(* ===== verification/LockManager.v ===== *)
(** The lock manager ([src/concurrency/lock_manager.cpp]).

    Every method runs under [latch_] and gives it up only inside [cv_.wait], so
    that a call is at most two atomic steps: from its beginning to its end or to
    the wait, and from the wait, whenever the waited-for condition holds, to its
    end.  (A waiter may look at the condition at any time: notifications only
    say when it has to.)  Transactions are objects shared between the manager
    and its callers; a [Transaction*] is the transaction's id. *)

From S2P Require Import Prelude Rid TablePage Transaction.

(** ** Definitions *)

Inductive LockMode : Type := SHARED | EXCLUSIVE.
#[export] Instance LockMode_eq_dec : EqDecision LockMode.
Proof. solve_decision. Defined.

Record LockRequest : Type := MkRequest {
  req_txn_id_ : Z;
  lock_mode_ : LockMode;
  granted_ : bool
}.
#[export] Instance LockRequest_eq_dec : EqDecision LockRequest.
Proof. solve_decision. Defined.

Record LockRequestQueue : Type := MkQueue {
  request_queue_ : list LockRequest;
  upgrading_ : bool;
  sharing_count_ : Z;
  is_writing_ : bool
}.
Definition Queue_new : LockRequestQueue := MkQueue [] false 0 false.

(** The manager and the transactions it shares with its callers. *)
Record LockWorld : Type := MkLockWorld {
  txns_ : gmap Z Transaction;
  lock_table_ : gmap RID LockRequestQueue;
  id_2_txn_ : gset Z
}.

(** How a step of a call ends. *)
Inductive lock_result : Type :=
| Returned (b : bool)
| Thrown (reason : AbortReason)
| Waiting.

Definition set_txns (m : gmap Z Transaction) (w : LockWorld) : LockWorld := MkLockWorld m (lock_table_ w) (id_2_txn_ w).
Definition set_table (m : gmap RID LockRequestQueue) (w : LockWorld) : LockWorld := MkLockWorld (txns_ w) m (id_2_txn_ w).

Notation LM := (M LockWorld).

(** Dereferencing a [Transaction*], with and without changing the object. *)
Definition get_txn (id : Z) : LM Transaction := fun w => let! t := of_option NullDereference (txns_ w !! id) in Ok (t, w).
Definition upd_txn (id : Z) (f : Transaction -> Transaction) : LM unit :=
  do! t := get_txn id in fun w => Ok (tt, set_txns (<[id := f t]> (txns_ w)) w).

(** [lock_table_.find(rid)->second]. *)
Definition get_queue (rid : RID) : LM LockRequestQueue :=
  fun w => let! q := of_option DanglingIterator (lock_table_ w !! rid) in Ok (q, w).
Definition put_queue (rid : RID) (q : LockRequestQueue) : LM unit :=
  fun w => Ok (tt, set_table (<[rid := q]> (lock_table_ w)) w).

Definition emplace_id (id : Z) : LM unit :=
  fun w => Ok (tt, MkLockWorld (txns_ w) (lock_table_ w) ({[id]} ∪ id_2_txn_ w)).

(** The transaction's request and its position; [end()] is [None]. *)
Definition GetIterator (l : list LockRequest) (id : Z) : option (nat * LockRequest) :=
  list_find (fun r => req_txn_id_ r = id) l.

Definition set_requests (l : list LockRequest) (q : LockRequestQueue) : LockRequestQueue :=
  MkQueue l (upgrading_ q) (sharing_count_ q) (is_writing_ q).

(** Changing or erasing the request an iterator points to. *)
Definition with_request (id : Z) (f : LockRequest -> LockRequest) (q : LockRequestQueue) : res LockRequestQueue :=
  let! ' (i, r) := of_option DanglingIterator (GetIterator (request_queue_ q) id) in
  Ok (set_requests (<[i := f r]> (request_queue_ q)) q).
Definition erase_request (id : Z) (q : LockRequestQueue) : res LockRequestQueue :=
  let! ' (i, _) := of_option DanglingIterator (GetIterator (request_queue_ q) id) in
  Ok (set_requests (delete i (request_queue_ q)) q).

Definition push_request (id : Z) (m : LockMode) (q : LockRequestQueue) : LockRequestQueue :=
  set_requests (request_queue_ q ++ [MkRequest id m false]) q.
Definition set_granted (r : LockRequest) : LockRequest := MkRequest (req_txn_id_ r) (lock_mode_ r) true.
Definition set_counts (up : bool) (n : Z) (wr : bool) (q : LockRequestQueue) : LockRequestQueue :=
  MkQueue (request_queue_ q) up n wr.

(** [LockPrepare]; [Some reason] is the exception. *)
Definition LockPrepare (id : Z) (rid : RID) : LM (option AbortReason) :=
  do! t := get_txn id in
  if decide (Txn_GetState t = SHRINKING) then
    do! _ := upd_txn id (Txn_SetState ABORTED) in sret (Some LOCK_ON_SHRINKING)
  else
    do! _ := fun w => Ok (tt, match lock_table_ w !! rid with
                              | None => set_table (<[rid := Queue_new]> (lock_table_ w)) w
                              | Some _ => w
                              end) in
    sret None.

(** The loop of [DeadlockPrevent] over the requests: the granted requests of
    younger transactions are aborted and their counts taken back. *)
Fixpoint DeadlockPrevent_loop (id : Z) (rid : RID) (l : list LockRequest) : LM unit :=
  match l with
  | [] => sret tt
  | r :: l =>
      do! _ :=
        if granted_ r && (id <? req_txn_id_ r) then
          do! _ := fun w => if decide (req_txn_id_ r ∈ id_2_txn_ w) then Ok (tt, w) else Err NullDereference in
          do! _ := upd_txn (req_txn_id_ r) (Txn_SetState ABORTED) in
          do! q := get_queue rid in
          match lock_mode_ r with
          | SHARED => put_queue rid (set_counts (upgrading_ q) (sharing_count_ q - 1) (is_writing_ q) q)
          | EXCLUSIVE => put_queue rid (set_counts (upgrading_ q) (sharing_count_ q) false q)
          end
        else sret tt in
      DeadlockPrevent_loop id rid l
  end.

Definition DeadlockPrevent (id : Z) (rid : RID) : LM unit :=
  do! q := get_queue rid in DeadlockPrevent_loop id rid (request_queue_ q).

(** [CheckAborted]; [Some reason] is the exception. *)
Definition CheckAborted (id : Z) (rid : RID) : LM (option AbortReason) :=
  do! t := get_txn id in
  if decide (Txn_GetState t = ABORTED) then
    do! q := get_queue rid in
    do! q := lift (erase_request id q) in
    do! _ := put_queue rid q in sret (Some DEADLOCK)
  else sret None.

(** *** Shared locks *)

(** The end of [LockShared], after the wait. *)
Definition LockShared_finish (id : Z) (rid : RID) : LM lock_result :=
  do! e := CheckAborted id rid in
  match e with
  | Some reason => sret (Thrown reason)
  | None =>
      do! _ := upd_txn id (fun t => Txn_set_locks ({[rid]} ∪ shared_lock_set_ t) (exclusive_lock_set_ t) t) in
      do! q := get_queue rid in
      let q := set_counts (upgrading_ q) (sharing_count_ q + 1) (is_writing_ q) q in
      do! q := lift (with_request id set_granted q) in
      do! _ := put_queue rid q in
      sret (Returned true)
  end.

(** The condition a shared request waits for. *)
Definition shared_ready (id : Z) (rid : RID) : LM bool :=
  do! t := get_txn id in
  do! q := get_queue rid in
  sret (bool_decide (Txn_GetState t = ABORTED) || negb (is_writing_ q)).

Definition LockShared_wait (id : Z) (rid : RID) : LM lock_result :=
  do! ready := shared_ready id rid in
  if ready then LockShared_finish id rid else sret Waiting.

Definition LockShared (id : Z) (rid : RID) : LM lock_result :=
  do! _ := emplace_id id in
  do! t := get_txn id in
  if decide (isolation_level_ t = READ_UNCOMMITTED) then
    do! _ := upd_txn id (Txn_SetState ABORTED) in
    sret (Thrown LOCKSHARED_ON_READ_UNCOMMITTED)
  else
    do! e := LockPrepare id rid in
    match e with
    | Some reason => sret (Thrown reason)
    | None =>
        do! q := get_queue rid in
        do! _ := put_queue rid (push_request id SHARED q) in
        if is_writing_ q then
          do! _ := DeadlockPrevent id rid in LockShared_wait id rid
        else LockShared_finish id rid
    end.

(** *** Exclusive locks *)

Definition LockExclusive_finish (id : Z) (rid : RID) : LM lock_result :=
  do! e := CheckAborted id rid in
  match e with
  | Some reason => sret (Thrown reason)
  | None =>
      do! _ := upd_txn id (fun t => Txn_set_locks (shared_lock_set_ t) ({[rid]} ∪ exclusive_lock_set_ t) t) in
      do! q := get_queue rid in
      let q := set_counts (upgrading_ q) (sharing_count_ q) true q in
      do! q := lift (with_request id set_granted q) in
      do! _ := put_queue rid q in
      sret (Returned true)
  end.

Definition exclusive_ready (id : Z) (rid : RID) : LM bool :=
  do! t := get_txn id in
  do! q := get_queue rid in
  sret (bool_decide (Txn_GetState t = ABORTED) || (negb (is_writing_ q) && (sharing_count_ q =? 0))).

Definition LockExclusive_wait (id : Z) (rid : RID) : LM lock_result :=
  do! ready := exclusive_ready id rid in
  if ready then LockExclusive_finish id rid else sret Waiting.

Definition LockExclusive (id : Z) (rid : RID) : LM lock_result :=
  do! _ := emplace_id id in
  do! e := LockPrepare id rid in
  match e with
  | Some reason => sret (Thrown reason)
  | None =>
      do! q := get_queue rid in
      do! _ := put_queue rid (push_request id EXCLUSIVE q) in
      if is_writing_ q || (0 <? sharing_count_ q) then
        do! _ := DeadlockPrevent id rid in LockExclusive_wait id rid
      else LockExclusive_finish id rid
  end.

(** *** Upgrades *)

Definition LockUpgrade_finish (id : Z) (rid : RID) : LM lock_result :=
  do! e := CheckAborted id rid in
  match e with
  | Some reason => sret (Thrown reason)
  | None =>
      do! _ := upd_txn id (fun t => Txn_set_locks (shared_lock_set_ t) ({[rid]} ∪ exclusive_lock_set_ t) t) in
      do! q := get_queue rid in
      let q := set_counts false (sharing_count_ q) true q in
      do! q := lift (with_request id set_granted q) in
      do! _ := put_queue rid q in
      sret (Returned true)
  end.

Definition LockUpgrade_wait (id : Z) (rid : RID) : LM lock_result :=
  do! ready := exclusive_ready id rid in
  if ready then LockUpgrade_finish id rid else sret Waiting.

Definition LockUpgrade (id : Z) (rid : RID) : LM lock_result :=
  do! t := get_txn id in
  if decide (Txn_GetState t = SHRINKING) then
    do! _ := upd_txn id (Txn_SetState ABORTED) in sret (Thrown LOCK_ON_SHRINKING)
  else
    do! q := get_queue rid in
    if upgrading_ q then
      do! _ := upd_txn id (Txn_SetState ABORTED) in sret (Thrown UPGRADE_CONFLICT)
    else
      do! _ := upd_txn id (fun t => Txn_set_locks (shared_lock_set_ t ∖ {[rid]}) (exclusive_lock_set_ t) t) in
      let q := set_counts (upgrading_ q) (sharing_count_ q - 1) (is_writing_ q) q in
      do! q := lift (with_request id (fun r => MkRequest (req_txn_id_ r) EXCLUSIVE false) q) in
      do! _ := put_queue rid q in
      if is_writing_ q || (0 <? sharing_count_ q) then
        do! _ := DeadlockPrevent id rid in
        do! q := get_queue rid in
        do! _ := put_queue rid (set_counts true (sharing_count_ q) (is_writing_ q) q) in
        LockUpgrade_wait id rid
      else LockUpgrade_finish id rid.

(** *** Unlocking *)

Definition LM_Unlock (id : Z) (rid : RID) : LM lock_result :=
  do! q := get_queue rid in
  do! _ := upd_txn id (fun t => Txn_set_locks (shared_lock_set_ t ∖ {[rid]}) (exclusive_lock_set_ t ∖ {[rid]}) t) in
  do! mode := lift (let! ' (_, r) := of_option DanglingIterator (GetIterator (request_queue_ q) id) in Ok (lock_mode_ r)) in
  do! q := lift (erase_request id q) in
  do! _ := put_queue rid q in
  do! t := get_txn id in
  do! _ :=
    if negb (bool_decide (mode = SHARED) && bool_decide (isolation_level_ t = READ_COMMITTED))
       && bool_decide (Txn_GetState t = GROWING)
    then upd_txn id (Txn_SetState SHRINKING) else sret tt in
  do! _ :=
    match mode with
    | SHARED => put_queue rid (set_counts (upgrading_ q) (sharing_count_ q - 1) (is_writing_ q) q)
    | EXCLUSIVE => put_queue rid (set_counts (upgrading_ q) (sharing_count_ q) false q)
    end in
  sret (Returned true).

(** ** Interleavings *)

Inductive lock_op : Type := OpShared | OpExclusive | OpUpgrade | OpUnlock.
#[export] Instance lock_op_eq_dec : EqDecision lock_op.
Proof. solve_decision. Defined.

(** What can happen next: an idle transaction makes a call, or a waiting one
    looks at its condition. *)
Inductive lock_action : Type :=
| Call (id : Z) (op : lock_op) (rid : RID)
| Wake (id : Z).

Record LockSystem : Type := MkLockSystem {
  world : LockWorld;
  waiting : gmap Z (lock_op * RID)
}.

Definition run_call (id : Z) (op : lock_op) (rid : RID) : LM lock_result :=
  match op with
  | OpShared => LockShared id rid
  | OpExclusive => LockExclusive id rid
  | OpUpgrade => LockUpgrade id rid
  | OpUnlock => LM_Unlock id rid
  end.

Definition run_wake (id : Z) (op : lock_op) (rid : RID) : LM lock_result :=
  match op with
  | OpShared => LockShared_wait id rid
  | OpExclusive => LockExclusive_wait id rid
  | OpUpgrade => LockUpgrade_wait id rid
  | OpUnlock => sret (Returned true)
  end.

Definition settle (id : Z) (op : lock_op) (rid : RID) (r : lock_result) (m : gmap Z (lock_op * RID)) : gmap Z (lock_op * RID) :=
  match r with Waiting => <[id := (op, rid)]> m | _ => delete id m end.

(** One action; an idle transaction cannot be woken, a waiting one cannot call. *)
Definition lock_step (a : lock_action) (s : LockSystem) : res (lock_result * LockSystem) :=
  match a with
  | Call id op rid =>
      match waiting s !! id with
      | Some _ => Ok (Waiting, s)
      | None => let! ' (r, w) := run_call id op rid (world s) in Ok (r, MkLockSystem w (settle id op rid r (waiting s)))
      end
  | Wake id =>
      match waiting s !! id with
      | Some (op, rid) =>
          let! ' (r, w) := run_wake id op rid (world s) in Ok (r, MkLockSystem w (settle id op rid r (waiting s)))
      | None => Ok (Waiting, s)
      end
  end.

Fixpoint lock_run (l : list lock_action) (s : LockSystem) : res (list lock_result * LockSystem) :=
  match l with
  | [] => Ok ([], s)
  | a :: l => let! ' (r, s) := lock_step a s in let! ' (rs, s) := lock_run l s in Ok (r :: rs, s)
  end.

(** A system of transactions that hold nothing. *)
Definition lock_start `{Config} (l : list (Z * IsolationLevel)) : LockSystem :=
  MkLockSystem (MkLockWorld (list_to_map ((fun p => (p.1, Transaction_new p.1 p.2)) <$> l)) ∅ ∅) ∅.

Definition holds_exclusive (w : LockWorld) (id : Z) (rid : RID) : Prop :=
  exists t, txns_ w !! id = Some t /\ rid ∈ exclusive_lock_set_ t.
Definition holds_shared (w : LockWorld) (id : Z) (rid : RID) : Prop :=
  exists t, txns_ w !! id = Some t /\ rid ∈ shared_lock_set_ t.
Definition txn_live (w : LockWorld) (id : Z) : Prop :=
  exists t, txns_ w !! id = Some t /\ state_ t <> ABORTED.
************
[Problem details] What is needed is an exact copy of the entries from their first line down to the line with "the wait, and", that line included, and nothing beyond it.

[Response]
(* ===== verification/LockManager.v ===== *)
(** The lock manager ([src/concurrency/lock_manager.cpp]).

    Every method runs under [latch_] and gives it up only inside [cv_.wait], so
    that a call is at most two atomic steps: from its beginning to its end or to
    the wait, and from the wait, whenever the waited-for condition holds, to its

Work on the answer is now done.